Ready Jurist One: Benchmarking Language Agents for Legal Intelligence in Dynamic Environments
Zheng Jia, Shengbin Yue, Wei Chen, Siyuan Wang, Yidong Liu, Yun Song, Zhongyu Wei
TL;DR
The paper identifies a gap between static legal benchmarks and the dynamic, procedural nature of real-world legal practice and introduces J1-ENVS and J1-EVAL as a dynamic, interactive benchmark and evaluation framework. J1-ENVS creates six scenarios across three hierarchical levels with role agents grounded in real Chinese legal data, while J1-EVAL employs 508 instances and dual metrics (outcome-focused and process-focused) to assess both deliverables and procedural compliance.

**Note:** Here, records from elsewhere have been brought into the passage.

(* ===== verification/GoFloat.v ===== *)
(** * Go's float64, the formatting of numbers, and package sort

    IEEE 754 binary64 with round-to-nearest-even, executable and axiom-free: the operations of the
    Standard Library's [SpecFloat] at precision 53 and exponent bound 1024. *)
From Stdlib Require Import Floats.SpecFloat.
From S2P Require Import Prelude.

Abbreviation float64 := spec_float (only parsing).
Definition of_int (z : Z) : float64 := binary_normalize 53 1024 z 0 false.
Definition fadd : float64 → float64 → float64 := SFadd 53 1024.
Definition fsub : float64 → float64 → float64 := SFsub 53 1024.
Definition fmul : float64 → float64 → float64 := SFmul 53 1024.
Definition fdiv : float64 → float64 → float64 := SFdiv 53 1024.
Definition flt : float64 → float64 → bool := SFltb.
Definition fle : float64 → float64 → bool := SFleb.

(** [math.Min] *)
Definition fmin (x y : float64) : float64 :=
  match x, y with
  | S754_infinity true, _ | _, S754_infinity true => S754_infinity true
  | S754_nan, _ | _, S754_nan => S754_nan
  | S754_zero sx, S754_zero _ => if sx then x else y
  | _, _ => if flt x y then x else y
  end.

(** [time.Duration.Seconds]: the whole seconds and the fraction are converted separately. *)
Definition Seconds (d : Duration) : float64 :=
  fadd (of_int (Z.quot d Second)) (fdiv (of_int (Z.rem d Second)) (of_int Second)).

Example half_second : Seconds (500 * Millisecond) = fdiv (of_int 1) (of_int 2).
Proof. vm_compute. reflexivity. Qed.
Example tenth : fle (fadd (Seconds (100 * Millisecond)) (Seconds (200 * Millisecond))) (Seconds (300 * Millisecond)) = false.
Proof. vm_compute. reflexivity. Qed.

(** ** Formatted messages and stable sorting

    What policy and telemetry use of [fmt.Sprintf] for their reasons, of [time.Duration.Round] and of
    [sort.SliceStable] and [sort.Slice]. *)
(** ** sort.SliceStable

    Insertion from the right: an element goes before the first one that does not precede it, so equal
    elements keep their order. *)
Section slice_stable.
Context {A : Type} (less : A → A → bool).
Fixpoint insert_stable (x : A) (l : list A) : list A :=
  match l with
  | [] => [x]
  | y :: l' => if less y x then y :: insert_stable x l' else x :: l
  end.
Definition slice_stable (l : list A) : list A := foldr insert_stable [] l.

Lemma insert_stable_perm x l : insert_stable x l ≡ₚ x :: l.
Proof.
  induction l as [|y l IH]; simpl; [done|]. destruct (less y x); [|done]. rewrite IH. apply perm_swap.
Qed.
Lemma slice_stable_perm l : slice_stable l ≡ₚ l.
Proof. induction l as [|x l IH]; simpl; [done|]. by rewrite insert_stable_perm, IH. Qed.

Hypothesis less_weak : strict_weak less.
Lemma insert_stable_sorted x l : StronglySorted (not_after less) l → StronglySorted (not_after less) (insert_stable x l).
Proof.
  induction 1 as [|y l Hl IH Hy]; simpl; [by repeat constructor|]. destruct (less y x) eqn:E.
  - constructor; [done|]. rewrite insert_stable_perm. constructor; [by apply (less_asym _ less_weak)|done].
  - constructor; [by constructor|]. constructor; [done|]. eapply Forall_impl; [exact Hy|].
    intros z Hz. by apply (less_negtrans _ less_weak _ y).
Qed.
Lemma slice_stable_sorted l : StronglySorted (not_after less) (slice_stable l).
Proof. induction l as [|x l IH]; simpl; [constructor|by apply insert_stable_sorted]. Qed.
End slice_stable.

Lemma StronglySorted_weaken {A} (R S : A → A → Prop) l : (∀ x y, R x y → S x y) → StronglySorted R l → StronglySorted S l.
Proof. intros H. induction 1 as [|x l _ IH Hx]; constructor; [done|]. eapply Forall_impl; [exact Hx|apply H]. Qed.
Lemma StronglySorted_filter {A} (R : A → A → Prop) (P : A → Prop) `{!∀ x, Decision (P x)} l :
  StronglySorted R l → StronglySorted R (filter P l).
Proof.
  induction 1 as [|x l _ IH Hx]; [constructor|]. rewrite filter_cons. case_decide; [|done].
  constructor; [done|]. rewrite Forall_forall in *. intros y [_ Hy]%list_elem_of_filter. by apply Hx.
Qed.

(** ** sort.Slice promises an ordered permutation, and nothing about the order of ties. *)
Class SortSlice := {
  sort_Slice : ∀ {A : Type}, (A → A → bool) → list A → list A;
  sort_Slice_perm : ∀ {A : Type} (less : A → A → bool) l, sort_Slice less l ≡ₚ l;
  sort_Slice_sorted : ∀ {A : Type} (less : A → A → bool) l,
    strict_weak less → StronglySorted (not_after less) (sort_Slice less l)
}.
(** One such sort, to evaluate the definitions on concrete inputs. *)
Definition merge_sorting : SortSlice := {|
  sort_Slice := λ A less l, sort_slice less l;
  sort_Slice_perm := λ A less l, sort_slice_perm less l;
  sort_Slice_sorted := λ A less l H, sort_slice_sorted less H l |}.

(** ** Formatted text: the format and its arguments; the layout [fmt] gives them is left symbolic. *)
#[warnings="-register-all"]
Inductive text : Type :=
| Lit (s : string)
| Strs (l : list string)
| TimeArg (t : Time)
| DurArg (d : Duration)
| IntArg (z : Z)
| FloatArg (f : float64)
| Sprintf (format : string) (args : list text).

(** [Duration.Round]: to the nearest multiple, halfway away from zero, saturating *)
Definition Round (d m : Duration) : Duration :=
  if m <=? 0 then d
  else if d <? 0 then
    let r := - Z.rem d m in
    if 2 * r <? m then d + r else Z.max min_int64 (d - m + r)
  else
    let r := Z.rem d m in
    if 2 * r <? m then d - r else Z.min max_int64 (d + m - r).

Benchmarking 17 LLM agents reveals robust legal knowledge but substantial difficulties in procedural execution in dynamic settings, with GPT-4o not achieving exceedingly high overall performance. The work demonstrates the need for enhanced procedural and multi-agent coordination abilities and positions J1-ENVS/J1-EVAL as foundational tools for future data generation and reinforcement learning to advance dynamic legal intelligence across legal systems.
Abstract
The gap between static benchmarks and the dynamic nature of real-world legal practice poses a key barrier to advancing legal intelligence. To this end, we introduce J1-ENVS, the first interactive and dynamic legal environment tailored for LLM-based agents. Guided by legal experts, it comprises six representative scenarios from Chinese legal practices across three levels of environmental complexity. We further introduce J1-EVAL, a fine-grained evaluation framework, designed to assess both task performance and procedural compliance across varying levels of legal proficiency. Extensive experiments on 17 LLM agents reveal that, while many models demonstrate solid legal knowledge, they struggle with procedural execution in dynamic settings. Even the SOTA model, GPT-4o, falls short of 60% overall performance. These findings highlight persistent challenges in achieving dynamic legal intelligence and offer valuable insights to guide future research.